My approach is of complexity O (kn), where k = range (min (array) to max (array)) (inclusive) and n = size of the array. It passed all the test cases.
REMEMBER: The point of convergence doesn't HAVE to be an element from the array. It can be any number in the range of min to max, so I applied exhaustive search.

def get_optimal (array, size, pivot, op1, op2):
inc = dec = cost = 0
for i in array:
if (i < pivot):
inc += (pivot - i);
elif (i > pivot):
dec += (i - pivot);

if (dec > inc):  
    return (float ('inf'));  

cost += dec * op1;  
inc -= dec;  
cost += (inc * op2);  
return (cost);  

size, op1, op2 = [int (i) for i in input ().split ()];
array, optimal = [int (i) for i in input ().split ()], float ('inf');

for i in range (min (array), max (array) + 1):
temp = get_optimal (array, size, i, op1, op2);
optimal = temp if optimal > temp else optimal;
print (optimal);

Hi I am trying to solve this by first sorting the elements and consider each element as median ( the number to which we should convert all other number) and trying to get the coins for other elements to convert to the median and finally will display the minimum coins that we get.

First trying to calculate the difference between the median and its right side(elements that are higher than the median) elements. Then add the difference. Getting this sum of difference to caluclate the cost for performing the first operation. Cost will be directly multiply the sum of difference with the value k.

Then getting the sum of difference on the left side. This will be used to calculate to perform second operation. I'll subract the sum of median's right side difference from left side as we already used them for performing the first opertaion. The cost for performing second operation will be remaining difference multiplied by l.

The sum of the above two will give the answer. Similarly will do the steps for all elements as median then will display the minimum value as the cost.

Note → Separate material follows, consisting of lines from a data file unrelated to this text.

(* ===== verification/Declaration.v ===== *)
(** * Declarations ([internal/declaration/declaration.go], [body.go])

    Parsing of RFC-JOSH-0002 declarations: size and UTF-8 limits, strict JSON,
    an integer version and an optional boolean identity. *)

From S2P Require Import Prelude GoText GoJson GoErrors.

Definition MaxBodySize : Z := 64 * 1024.

Inductive ParseStatus : Type := ParseInvalid | ParseValid | ParseUnsupportedVersion.
Inductive Identity : Type := IdentityUndeclared | IdentityAffirmed | IdentityDeclined.

Record Declaration : Type := mkDeclaration { Version : Z; declared : Identity }.
Definition zero_declaration : Declaration := mkDeclaration 0 IdentityUndeclared.

Record ParseResult : Type := mkParseResult { Status : ParseStatus; result : Declaration }.

#[export] Instance Identity_eq_dec : EqDecision Identity.
Proof. solve_decision. Defined.
#[export] Instance Declaration_eq_dec : EqDecision Declaration.
Proof. solve_decision. Defined.

Definition isJSONInteger (value : bytes) : bool :=
  match value with
  | [] => false
  | c :: rest =>
      let digits := if byte_eqb c "-" then rest else value in
      forallb is_digit digits && negb (bytes_eqb digits [])
  end.

(** [wireDeclaration] is the pair of the raw [version] and [josh] members. *)
Definition Parse (data : bytes) : ParseResult :=
  let invalid := mkParseResult ParseInvalid zero_declaration in
  if (MaxBodySize <? Z.of_nat (length data)) || negb (utf8_Valid data) then invalid
  else
    match unmarshal_object data with
    | None => invalid
    | Some wire =>
        let version := TrimSpace (member (bs "version") wire) in
        if negb (isJSONInteger version) then invalid
        else if negb (bytes_eqb version (bs "1"))
        then mkParseResult ParseUnsupportedVersion zero_declaration
        else
          let josh := TrimSpace (member (bs "josh") wire) in
          if bytes_eqb josh [] then
            mkParseResult ParseValid (mkDeclaration 1 IdentityUndeclared)
          else if bytes_eqb josh (bs "true") then
            mkParseResult ParseValid (mkDeclaration 1 IdentityAffirmed)
          else if bytes_eqb josh (bs "false") then
            mkParseResult ParseValid (mkDeclaration 1 IdentityDeclined)
          else invalid
    end.

(** [readDeclarationBody] on the stream, or [None] for a read error. *)
Definition readDeclarationBody (body : option bytes) : res error bytes :=
  match body with
  | None => Err (wrap (errors_New (foreign 0)))
  | Some stream =>
      let data := take (Z.to_nat (MaxBodySize + 1)) stream in
      if MaxBodySize <? Z.of_nat (length data) then Err (errors_New errDeclarationBodyTooLarge)
      else Ok data
  end.

(** ** Facts *)

(** A printable ASCII byte: not part of any white space. *)
Definition solid (c : ascii) : bool := (33 <=? code c) && (code c <=? 126).

Lemma trim_encodings_solid fuel encodings s :
  forallb (fun e => match e with d :: _ => negb (solid d) | [] => false end) encodings = true ->
  match s with c :: _ => solid c = true | [] => True end ->
  trim_encodings fuel encodings s = s.
Proof.
  intros Henc Hs. destruct fuel as [|fuel]; [done|]. cbn [trim_encodings].
  destruct (List.find (HasPrefix s) encodings) as [e|] eqn:Hf; [|done].
  apply List.find_some in Hf as [Hin Hp]. rewrite forallb_forall in Henc. specialize (Henc e Hin).
  apply HasPrefix_spec in Hp as [t ->]. destruct e as [|d e]; [done|]. cbn [app] in Hs. by rewrite Hs in Henc.
Qed.

Lemma TrimSpace_solid s c d t :
  s = c :: t -> (exists p, s = p ++ [d]) -> solid c = true -> solid d = true -> TrimSpace s = s.
Proof.
  intros -> [p Hp] Hc Hd. unfold TrimSpace.
  rewrite (trim_encodings_solid _ space_encodings); [|by vm_compute|exact Hc].
  rewrite trim_encodings_solid; [apply rev_involutive|by vm_compute|].
  rewrite Hp, rev_app_distr. exact Hd.
Qed.

Lemma digit_solid c : is_digit c = true -> solid c = true.
Proof.
  unfold is_digit, in_range, solid. change (code "0") with 48. change (code "9") with 57. lia.
Qed.

(** A non-empty text whose first and last bytes are solid. *)
Definition solid_ends (s : bytes) : Prop :=
  (exists c t, s = c :: t /\ solid c = true) /\ (exists p d, s = p ++ [d] /\ solid d = true).

Lemma TrimSpace_ends s : solid_ends s -> TrimSpace s = s.
Proof. intros [(c & t & Hs & Hc) (p & d & Hp & Hd)]. apply (TrimSpace_solid s c d t); eauto. Qed.

Lemma solid_ends_forall s : s <> [] -> forallb solid s = true -> solid_ends s.
Proof.
  intros Hne Hf. split.
  - destruct s as [|c t]; [done|]. cbn [forallb] in Hf. b2p. eauto.
  - destruct s as [|d p _] using rev_ind; [done|]. rewrite forallb_app in Hf. cbn [forallb] in Hf. b2p. eauto.
Qed.

Lemma digits_all_solid ds : forallb is_digit ds = true -> forallb solid ds = true.
Proof. rewrite !forallb_forall. eauto using digit_solid. Qed.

What am I missing in this.

int upperMedianDiff = 0; for (int i = medianIndex + 1; i < n; i++) { if (elementsList.get(i) != median) { upperMedianDiff += (elementsList.get(i) - median); } } int lowerMedianDiff = 0; for (int i = 0; i < medianIndex; i++) { if (elementsList.get(i) != median) { lowerMedianDiff += (median - elementsList.get(i)); } } if (upperMedianDiff <= lowerMedianDiff) { tempAns += (upperMedianDiff * k); tempAns += (lowerMedianDiff - upperMedianDiff) * l; } if (tempAns != 0) { ans = Math.min(ans, tempAns); }

How can anyone solve this problem in less then 3 or even 5 mins. It takes me more than that just to read and understand the requirments. Then, I think about the approach then I start coding. Can anyone explain me how those top 10 could solve this problem, in less than 5 mins?!!

In editorial problem setter talked about 'size' h. What did he mean by h? Size of array is n, so what is 'h'

What's the approach to solve this problem?